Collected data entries
>>>
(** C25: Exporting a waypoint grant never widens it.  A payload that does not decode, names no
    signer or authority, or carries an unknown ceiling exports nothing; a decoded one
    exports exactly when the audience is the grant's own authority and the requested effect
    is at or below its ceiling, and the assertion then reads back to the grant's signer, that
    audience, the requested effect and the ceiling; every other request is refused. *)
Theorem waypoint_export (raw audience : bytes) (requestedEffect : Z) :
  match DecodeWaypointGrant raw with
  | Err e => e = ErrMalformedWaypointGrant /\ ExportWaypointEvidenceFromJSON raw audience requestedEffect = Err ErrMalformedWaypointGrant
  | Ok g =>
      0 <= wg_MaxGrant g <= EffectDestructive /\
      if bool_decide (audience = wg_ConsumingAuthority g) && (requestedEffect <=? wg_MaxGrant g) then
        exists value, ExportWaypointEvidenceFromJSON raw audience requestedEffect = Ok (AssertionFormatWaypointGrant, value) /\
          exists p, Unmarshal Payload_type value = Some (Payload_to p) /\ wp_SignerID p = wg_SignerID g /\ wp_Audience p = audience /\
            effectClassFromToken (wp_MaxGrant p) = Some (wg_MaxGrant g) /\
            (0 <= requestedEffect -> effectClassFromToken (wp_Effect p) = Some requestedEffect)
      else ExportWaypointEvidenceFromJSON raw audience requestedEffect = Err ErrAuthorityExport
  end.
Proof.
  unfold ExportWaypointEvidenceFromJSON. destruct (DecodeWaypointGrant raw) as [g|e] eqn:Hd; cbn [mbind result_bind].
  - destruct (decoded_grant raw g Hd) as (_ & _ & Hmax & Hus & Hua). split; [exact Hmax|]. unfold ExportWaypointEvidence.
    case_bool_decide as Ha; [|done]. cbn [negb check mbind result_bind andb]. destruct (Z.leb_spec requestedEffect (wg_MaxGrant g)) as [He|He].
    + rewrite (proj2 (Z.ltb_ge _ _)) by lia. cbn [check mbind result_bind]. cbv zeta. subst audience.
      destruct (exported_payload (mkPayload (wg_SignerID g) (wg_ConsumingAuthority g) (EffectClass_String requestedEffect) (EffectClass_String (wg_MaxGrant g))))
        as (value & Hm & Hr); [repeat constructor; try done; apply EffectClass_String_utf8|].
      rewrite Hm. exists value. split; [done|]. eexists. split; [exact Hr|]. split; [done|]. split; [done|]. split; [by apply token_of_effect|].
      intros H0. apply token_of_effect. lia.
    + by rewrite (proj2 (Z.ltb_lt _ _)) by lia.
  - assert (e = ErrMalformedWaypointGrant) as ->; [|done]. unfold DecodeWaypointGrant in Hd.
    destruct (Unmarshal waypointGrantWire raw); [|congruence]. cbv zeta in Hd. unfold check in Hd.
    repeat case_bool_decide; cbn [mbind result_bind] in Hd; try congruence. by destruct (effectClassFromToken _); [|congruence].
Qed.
<<<
• [The problem]: Reproduce each of the records word for word.

• [Output for this exercise]:
(** C25: Exporting a waypoint grant never widens it.  A payload that does not decode, names no
    signer or authority, or carries an unknown ceiling exports nothing; a decoded one
    exports exactly when the audience is the grant's own authority and the requested effect
    is at or below its ceiling, and the assertion then reads back to the grant's signer, that
    audience, the requested effect and the ceiling; every other request is refused. *)
Theorem waypoint_export (raw audience : bytes) (requestedEffect : Z) :
  match DecodeWaypointGrant raw with
  | Err e => e = ErrMalformedWaypointGrant /\ ExportWaypointEvidenceFromJSON raw audience requestedEffect = Err ErrMalformedWaypointGrant
  | Ok g =>
      0 <= wg_MaxGrant g <= EffectDestructive /\
      if bool_decide (audience = wg_ConsumingAuthority g) && (requestedEffect <=? wg_MaxGrant g) then
        exists value, ExportWaypointEvidenceFromJSON raw audience requestedEffect = Ok (AssertionFormatWaypointGrant, value) /\
          exists p, Unmarshal Payload_type value = Some (Payload_to p) /\ wp_SignerID p = wg_SignerID g /\ wp_Audience p = audience /\
            effectClassFromToken (wp_MaxGrant p) = Some (wg_MaxGrant g) /\
            (0 <= requestedEffect -> effectClassFromToken (wp_Effect p) = Some requestedEffect)
      else ExportWaypointEvidenceFromJSON raw audience requestedEffect = Err ErrAuthorityExport
  end.
Proof.
  unfold ExportWaypointEvidenceFromJSON. destruct (DecodeWaypointGrant raw) as [g|e] eqn:Hd; cbn [mbind result_bind].
  - destruct (decoded_grant raw g Hd) as (_ & _ & Hmax & Hus & Hua). split; [exact Hmax|]. unfold ExportWaypointEvidence.
    case_bool_decide as Ha; [|done]. cbn [negb check mbind result_bind andb]. destruct (Z.leb_spec requestedEffect (wg_MaxGrant g)) as [He|He].
    + rewrite (proj2 (Z.ltb_ge _ _)) by lia. cbn [check mbind result_bind]. cbv zeta. subst audience.
      destruct (exported_payload (mkPayload (wg_SignerID g) (wg_ConsumingAuthority g) (EffectClass_String requestedEffect) (EffectClass_String (wg_MaxGrant g))))
        as (value & Hm & Hr); [repeat constructor; try done; apply EffectClass_String_utf8|].
      rewrite Hm. exists value. split; [done|]. eexists. split; [exact Hr|]. split; [done|]. split; [done|]. split; [by apply token_of_effect|].
      intros H0. apply token_of_effect. lia.
    + by rewrite (proj2 (Z.ltb_lt _ _)) by lia.
  - assert (e = ErrMalformedWaypointGrant) as ->; [|done]. unfold DecodeWaypointGrant in Hd.
    destruct (Unmarshal waypointGrantWire raw); [|congruence]. cbv zeta in Hd. unfold check in Hd.
    repeat case_bool_decide; cbn [mbind result_bind] in Hd; try congruence. by destruct (effectClassFromToken _); [|congruence].
Qed.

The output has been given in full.